His eyebrow arched. “Crow?”
“Well, symbolically it’s crow. Literally, it’s blackened veggie beef with peppercorns that I’ve sorta shaped to look like a crow.” Even Kylie had to admit it didn’t look that appetizing.
“It looks more like a charcoal bunny,” Lucas pointed out.
“Maybe. But let’s all use our imagination and think crow.” She turned to Finn. “That’s why I called and asked you to drop by—so you could see me eat crow.”

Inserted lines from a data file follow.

Definition get_with (c : DnsCache) (host : string) (qtype : QType) (disable_optimistic : bool)
    (now now' : Z) : DnsCache * (option (list IpAddr) * Hit * option PrefetchTicket) :=
  let '(c, (v, h, t)) := get c host qtype now now' in
  match h with
  | Stale =>
    if disable_optimistic then
      (match t with Some t => drop_ticket c t | None => c end, (None, Miss, None))
    else (c, (v, h, t))
  | _ => (c, (v, h, t))
  end.

Definition insert_slot (c : DnsCache) (key : string * QType) (entry : CacheEntry) : DnsCache :=
  mkDnsCache (<[key := mkCachedSlot entry (dc_next c)]> (dc_inner c))
    (<[dc_next c := mkCell false None]> (dc_cells c)) (S (dc_next c)) (dc_cfg c).

Definition evict_lru (c : DnsCache) : DnsCache :=
  let target := saturating_mul 64 (cc_max_entries (dc_cfg c)) 9 / 10 in
  let entries := (fun kv => (kv.1, ce_last_used (cs_entry kv.2))) <$> hash_iter (dc_inner c) in
  let entries := sort_by_key snd entries in
  let victims := take (Z.to_nat (saturating_sub (Z.of_nat (size (dc_inner c))) target)) entries in
  with_inner c (foldl (fun m kv => delete kv.1 m) (dc_inner c) victims).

Finn glanced at Lucas, who just shrugged. “Hey, I just wanted to apologize for thinking you were a criminal. The crow was Kylie’s idea.”
Finn stabbed some of the “crow” with his fork and had Kylie sample it.
“Yuck.” She managed to swallow it, and that seemed to be all the punishment he was willing to force on her. “I’m really sorry.”
“Me, too,” Lucas added.
Finn nodded, trying to appear to be his old cocky self, but Kylie thought he was a little sentimental about all of this. “Apologies accepted from both of you.”
Probably so they wouldn’t have to look at it, Lucas put the plate on the counter behind him, and he and Finn finished off the longneck bottles of beer. Kylie settled in for her ev
ening with a glass of milk, which she’d spiked with gobs of malted chocolate syrup, her own version of a celebratory treat. And there was no mistaking that they were celebrating. Windham was dead, the illegal operation had been shut down, and a new clinic would soon open to serve the needs of those who wanted qualified, legitimate surrogates. Even more, they were alive. All was right with the world.
Well, almost.
“How are your dogs?” Lucas asked.
“They’re back to their old sweet selves. Cordelia, too.”
“Sweet?” Kylie challenged. She started to sit down in the empty chair next to Lucas, but he snared her and pulled her into his lap instead.
That earned them a little hmm sound from Finn.
“Cordelia is on the mend and is singing your and Lucas’s praises,” Finn continued. “She’s not using the s-word anymore. As in sue. She dropped the lawsuit. And she said she hoped you would forgive her for all the ugly things she said and did to you. I’m telling you—Cordelia’s had a real change of heart,”
“I guess having someone save your life does that to you,” Lucas concluded dryly. “Isaac Dupont doesn’t seem so riled at us either.”
“Probably because we cleared his name by nailing Kendrick Windham,” Kylie pointed out. “According to Sgt. O’Malley, SAPD discovered that Windham had doctored all sorts of paperwork to make Dupont look guilty. I guess Windham did that to cover himself in case the clinic was investigated. If it hadn’t been for that doctored paperwork, I would have never suspected Dupont, and I certainly wouldn’t have alluded to him in the article I wrote.”
Lucas circled his arm around her and put his hand on her belly.
Finn obviously didn’t miss that, either. Both his eyebrows lifted. “I get the feeling I should go so you two can have some private time.”
“We already had private time before you got here,” Kylie teased.
But Finn got to his feet anyway and tossed his empty beer bottle in the recycling bin by the sink. He looked at them. “So, are you guys going to shack up here at Kylie’s place?”